Translated's Research Center

Around the World in 80+ Languages

Localization

A global perspective on humans, artificial intelligence, and localization, co-authored by Translated’s VP of Artificial Intelligence Solutions, John Tinsley; VP of Social Impact, Alessandro Fusacchia; and Chief Operating Officer, Alessandro Cattelan, builds upon insights gleaned from the Imminent Unconferences.



Starting the journey

AI and new operating models are changing the world of localization, opening up immense opportunities but also posing new challenges. In a series of events, with a unique format, Translated has brought together different communities of experts from across the world to understand the consequences of this transformation. Many questions were raised, and some answers were found, and we report on them in this article.

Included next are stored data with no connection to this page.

(** [encodeAndWrite] does not hide a closed connection. When it fails it
    leaves the socket as it was, and [isClosedErr] answers for the error
    it returns what it answers for the cause, which is the error of the
    encoder or the error of the write; when it succeeds the socket
    received exactly the encoded message. *)
Theorem encodeAndWrite_keeps_closed_errors {A} `{encoder A} (dst : Sock) (msg : A) :
  match encodeAndWrite dst msg with
  | (Some err, dst') =>
      dst' = dst
      /\ exists cause,
           (Encode msg = inl cause
            \/ (exists buf, Encode msg = inr buf)
               /\ sock_left dst = Some O /\ cause = sock_err dst)
           /\ Is_EOF err = Is_EOF cause
           /\ As_OpError err = As_OpError cause
           /\ isClosedErr err = isClosedErr cause
  | (None, dst') =>
      exists buf, Encode msg = inr buf /\ sock_written dst' = sock_written dst ++ [buf]
  end.
Proof.
  unfold encodeAndWrite, Write.
  destruct (Encode msg) as [cause|buf].
  - split; [done|]. exists cause. split; [by left|]. split; [done|]. split; [done|].
    apply isClosedErr_behind, Contains_behind_encode.
  - destruct (sock_left dst) as [[|k]|] eqn:E.
    + split; [done|]. exists (sock_err dst). split; [right; eauto|].
      split; [done|]. split; [done|].
      apply isClosedErr_behind, Contains_behind_write.
    + by exists buf.
    + by exists buf.
Qed.

End ClosedErrors.

Section PumpFacts.

Import pump.

Context `{strings.Unicode}.

Local Open Scope relay_scope.

Lemma pump_write_ok {A} `{encoder A} (dst dst' : Sock) (msg : A) :
  encodeAndWrite dst msg = (None, dst') ->
  exists buf, Encode msg = inr buf /\ sock_written dst' = sock_written dst ++ [buf].
Proof.
  unfold encodeAndWrite, Write.
  destruct (Encode msg) as [err|buf]; [done|].
  destruct (sock_left dst) as [[|k]|]; intros [= <-]; by exists buf.
Qed.

Lemma pump_write_failed {A} `{encoder A} (dst dst' : Sock) (msg : A) (err : error) :
  encodeAndWrite dst msg = (Some err, dst') -> dst' = dst.
Proof.
  unfold encodeAndWrite, Write.
  destruct (Encode msg) as [cause|buf]; [by intros [= _ <-]|].
  by destruct (sock_left dst) as [[|k]|]; intros [= _ <-].
Qed.

Lemma pump_forwarded_nil {A} `{encoder A} (s : Sock) : forwarded (@nil A) s s.
Proof. exists []. split; [constructor|]. by rewrite app_nil_r. Qed.

Lemma pump_forwarded_cons {A} `{encoder A} (msg : A) (msgs : list A) (s s1 s2 : Sock) :
  encodeAndWrite s msg = (None, s1) ->
  forwarded msgs s1 s2 ->
  forwarded (msg :: msgs) s s2.
Proof.
  intros (buf & Hb & Hw)%pump_write_ok (bufs & Hbs & Hws).
  exists (buf :: bufs). split; [by constructor|].
  rewrite Hws, Hw, <- app_assoc. done.
Qed.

At Translated, we believe in humans is more than just a tagline, it’s the philosophy upon which we base all of our activities. As an embodiment of this, Imminent, Translated’s Research Center, has held a number of “unconferences” across three continents – at which humans are the core.
The motivation for the chosen locations of the events is a unique one! Our boat – Translated9 – is participating in the Ocean Globe Race. One key requirement of the race is that the boats, and the technology used aboard, must be from 50 years ago to honour the first edition of the race in 1973. So once again, humans are at the core. The race has four legs, and we held an unconference at three of the docking points along the way, across three different continents. The first one was in London and Southampton in the UK; the second one in Cape Town, South Africa , and the final one in Punta del Este, Uruguay.

The general theme of these events was the symbiosis of humans, artificial intelligence, and language, though according to the unconference format (a sort of loosely structured conference), the attendees were able to suggest and ultimately vote on the specific topics for discussion. At the first event in London, the audience was made up mostly of European and North American-based language and technology experts, whereas in the latter two – in Africa and South America – the audience consisted of both international and regional experts, including language specialists, technologists, entrepreneurs, and government/administrative officials.
As a consequence, we saw some common topics emerge across all three events, as well as specific regional issues depending on the location. This gave proceedings a global feel, while retaining a very local flavour on each occasion. 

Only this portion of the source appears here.